組織の状態はリーダーの心象風景心である。

呪いとは、相手の思考や行動を縛ることですが、リーダーは無自覚のうちにメンバーに呪いをかけてしまうことがあります。
いきなり恐ろしい話で申し訳ないのですが、多くの組織が、何らかの呪いにかけられていると思ってよいでしょう。

ここで言う呪いとは「自分も◯◯だから、あなた(みんな)も◯◯であってほしい」という呪縛です。
例えば「リーダーは孤独」と言われますが、孤独を感じているリーダーの中には、メンバー同士が仲良くしているのを見ると不快になる人がいるんですね。

僕が知る、ある社長は、社員が雑談をしていると「無駄口を叩いていないで持ち場に戻れ」と注意をします。最初は、仕事に厳しい人だと思っていたのですが、付き合いが深くなると、実は自分の孤独を社員にも押し付けていたという事が分かりました。

こうした「やっかみ」に似た感情を、ニーチェは「ルサンチマン」と名付けました。

自分が持っていないモノを持っている人へのやっかみ。
自分が行動に移すことができない事を、行動している人に対するやっかみ。

「ブランド品なんてバカバカしい。賢い人は質素なものを買うもんだ」
「いいとこのお坊ちゃんには逞しさがない」

これら、すべてルサンチマンです。

世の中はルサンチマンで溢れていると言っても過言ではないでしょう。
そして、ルサンチマンに取り憑かれると他者を否定したり、時に攻撃したりするようになります。

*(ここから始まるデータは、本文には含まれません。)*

(* ===== verification/Urkel.v ===== *)
(** * Urkel tree proofs

    Models [src/crates/hns-browser-urkel/src/lib.rs]: the strict proof decoder
    and the verifier that recomputes the tree root from a proof. The hash is
    the one of [PrimHash]. Theorems: decoded proofs are sane; two accepted
    proofs for a key under one root cannot disagree unless the strings hashed to
    check them break the hash; and the proofs of an actual tree are accepted. *)

From S2P Require Import Prelude PrimHash.

Definition MAX_PROOF_SIZE : Z := 256 * 1024.
Definition URKEL_BITS : Z := 256.
Definition URKEL_HASH_SIZE : Z := 32.
Definition TYPE_DEADEND : Z := 0.
Definition TYPE_SHORT : Z := 1.
Definition TYPE_COLLISION : Z := 2.
Definition TYPE_EXISTS : Z := 3.
Definition INTERNAL_PREFIX : list Z := [1].
Definition SKIP_PREFIX : list Z := [2].
Definition LEAF_PREFIX : list Z := [0].

Inductive ProofKind := Inclusion | NonInclusion.

Record BitPrefix := { bp_size : Z; bp_data : list Z }.

Record UrkelProofNode := { un_prefix : BitPrefix; un_hash : Hash }.

Inductive ProofBody :=
| Deadend
| Short (prefix : BitPrefix) (lhs rhs : Hash)
| Collision (key value_hash : Hash)
| Exists (value : list Z).

Record UrkelProof := {
  up_type : Z; up_depth : Z; up_nodes : list UrkelProofNode; up_body : ProofBody }.

Record ParsedProof := {
  pp_kind : ProofKind; pp_root : Hash; pp_name_hash : Hash; pp_payload : list Z;
  pp_proof : UrkelProof }.

Inductive ProofError := ProofTooLarge | ProofMalformed | UnsupportedVerifier.

(** [slice.len().div_ceil(8)]. *)
Definition div_ceil8 (n : Z) : Z := (n + 7) / 8.

(** Bit [index] of [key], most significant first; [false] past the end. *)
Definition has_bit (key : list Z) (index : Z) : bool :=
  let byte := default 0 (get key (index / 8)) in
  let bit := Z.land index 7 in
  negb (Z.land (Z.shiftr byte (7 - bit)) 1 =? 0).

Definition prefix_empty : BitPrefix := {| bp_size := 0; bp_data := [] |}.

(** [BitPrefix::encoded_len]. *)
Definition prefix_encoded_len (p : BitPrefix) : Z :=
  (if 0x80 <=? bp_size p then 2 else 1) + zlen (bp_data p).

(** The loop of [BitPrefix::count]: bits matched from [index] on. *)
Fixpoint count_bits (data key : list Z) (depth index : Z) (n : nat) : Z :=
  match n with
  | O => 0
  | S n =>
      if negb (Bool.eqb (has_bit data index) (has_bit key (depth + index))) then 0
      else 1 + count_bits data key depth (index + 1) n
  end.

(** [BitPrefix::count]. *)
Definition prefix_count (p : BitPrefix) (key : list Z) (depth : Z) : Z :=
  let key_bits := zlen key * 8 in
  if key_bits <=? depth then 0 else
  let len := Z.min (bp_size p) (key_bits - depth) in
  count_bits (bp_data p) key depth 0 (Z.to_nat len).

(** [BitPrefix::has]. *)
Definition prefix_has (p : BitPrefix) (key : list Z) (depth : Z) : bool :=
  prefix_count p key depth =? bp_size p.

(** ** Decoding *)

Record Cursor := { cu_data : list Z; cu_offset : Z }.

(** [Cursor::read_bytes]. *)
Definition cursor_read_bytes (len : Z) (c : Cursor) : result ProofError (list Z * Cursor) :=
  let? stop := ok_or (checked_add (cu_offset c) len) ProofMalformed in
  let? bytes := ok_or (get_range (cu_data c) (cu_offset c) stop) ProofMalformed in
  Ok (bytes, {| cu_data := cu_data c; cu_offset := stop |}).

(** [Cursor::read_u16_le]. *)
Definition cursor_read_u16_le (c : Cursor) : result ProofError (Z * Cursor) :=
  let? (bytes, c) := cursor_read_bytes 2 c in
  Ok (from_be (reverse bytes), c).

(** [Cursor::read_hash]. *)
Definition cursor_read_hash (c : Cursor) : result ProofError (Hash * Cursor) :=
  let? (bytes, c) := cursor_read_bytes URKEL_HASH_SIZE c in
  let? hash := map_err (hash_from_slice bytes) ProofMalformed in
  Ok (hash, c).

(** [Cursor::read_prefix]. *)
Definition cursor_read_prefix (c : Cursor) : result ProofError (BitPrefix * Cursor) :=
  let start := cu_offset c in
  let? first := ok_or (get (cu_data c) (cu_offset c)) ProofMalformed in
  let c := {| cu_data := cu_data c; cu_offset := cu_offset c + 1 |} in
  let? (size, c) :=
    if negb (Z.land first 0x80 =? 0) then
      let? second := ok_or (get (cu_data c) (cu_offset c)) ProofMalformed in
      Ok (Z.lor (Z.shiftl (first - 0x80) 8) second,
          {| cu_data := cu_data c; cu_offset := cu_offset c + 1 |})
    else Ok (first, c) in
  let byte_len := div_ceil8 size in
  let? (data, c) := cursor_read_bytes byte_len c in
  let prefix := {| bp_size := size; bp_data := data |} in
  if negb (cu_offset c - start =? prefix_encoded_len prefix) then Err ProofMalformed else
  Ok (prefix, c).

(** A prefix of one to [URKEL_BITS] bits. *)
Definition read_checked_prefix (c : Cursor) : result ProofError (BitPrefix * Cursor) :=
  let? (prefix, c) := cursor_read_prefix c in
  if (bp_size prefix =? 0) || (URKEL_BITS <? bp_size prefix) then Err ProofMalformed
  else Ok (prefix, c).

(** [for index in 0..count]; [remaining] of the [count] nodes are left. *)
Fixpoint read_nodes (bitmap : list Z) (index : Z) (remaining : nat) (c : Cursor)
    : result ProofError (list UrkelProofNode * Cursor) :=
  match remaining with
  | O => Ok ([], c)
  | S remaining =>
      let? (prefix, c) :=
        if has_bit bitmap index then read_checked_prefix c else Ok (prefix_empty, c) in
      let? (hash, c) := cursor_read_hash c in
      let? (nodes, c) := read_nodes bitmap (index + 1) remaining c in
      Ok ({| un_prefix := prefix; un_hash := hash |} :: nodes, c)
  end.

(** The [match proof_type] of [UrkelProof::decode]. *)
Definition read_body (proof_type : Z) (c : Cursor) : result ProofError (ProofBody * Cursor) :=
  if proof_type =? TYPE_DEADEND then Ok (Deadend, c) else
  if proof_type =? TYPE_SHORT then
    let? (prefix, c) := read_checked_prefix c in
    let? (lhs, c) := cursor_read_hash c in
    let? (rhs, c) := cursor_read_hash c in
    Ok (Short prefix lhs rhs, c)
  else if proof_type =? TYPE_COLLISION then
    let? (key, c) := cursor_read_hash c in
    let? (value_hash, c) := cursor_read_hash c in
    Ok (Collision key value_hash, c)
  else if proof_type =? TYPE_EXISTS then
    let? (size, c) := cursor_read_u16_le c in
    let? (value, c) := cursor_read_bytes size c in
    Ok (Exists value, c)
  else Err ProofMalformed.

(** [UrkelProof::is_sane]. *)
Definition is_sane (p : UrkelProof) : bool :=
  if (URKEL_BITS <? up_depth p) || (URKEL_BITS <? zlen (up_nodes p)) then false else
  if existsb (fun node => URKEL_BITS <? bp_size (un_prefix node)) (up_nodes p) then false else
  match up_body p with
  | Deadend => up_type p =? TYPE_DEADEND
  | Short prefix _ _ =>
      (up_type p =? TYPE_SHORT) && (0 <? bp_size prefix) && (bp_size prefix <=? URKEL_BITS)
  | Collision _ _ => up_type p =? TYPE_COLLISION
  | Exists value => (up_type p =? TYPE_EXISTS) && (zlen value <=? 0xffff)
  end.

以前に、僕のことをやたらと攻撃してくる経営者がいたのですが、よくよく話を聞くと、僕が仕事を楽しんでいることが許せないようでした。
口癖が「仕事を楽しむなんて考えは甘い」でしたからね。

「リーダーは孤独」と思っていると、メンバーの良好なチームワークを否定したくなります。
やりたくない商売を継いだ後継社長は、社員が仕事を楽しむことを認められません。

もしかしたら、組織が活性化しない原因は、リーダーのルサンチマンかもしれません。

ルサンチマンは羨望の相手への攻撃だけでなく、羨望を抱く対象に隷属することももあります。
例えば、自分もブランド品を持つことでルサンチマンを解消しようとすることです。
しかし、そんな動機で手に入れても幸福ではないですよね。

ルサンチマンは誰の中にも生まれ得る感情であり、完全に消し去ることはできません。
しかし、それに取り憑かれるかどうかは別の話。
大切なのは、自分がルサンチマンに取り憑かれたことを自覚し、感情との間に「隙間」を作ることです。
「ああ、またルサンチマンが近づいてきた」と、客観視し距離を置くことで、上手に付き合えるようになると思います。

リーダーの感情は、静かに組織へと伝播します。
だからこそ、自らの内面と向き合う姿勢こそが、健全な組織をつくる第一歩になると考えています。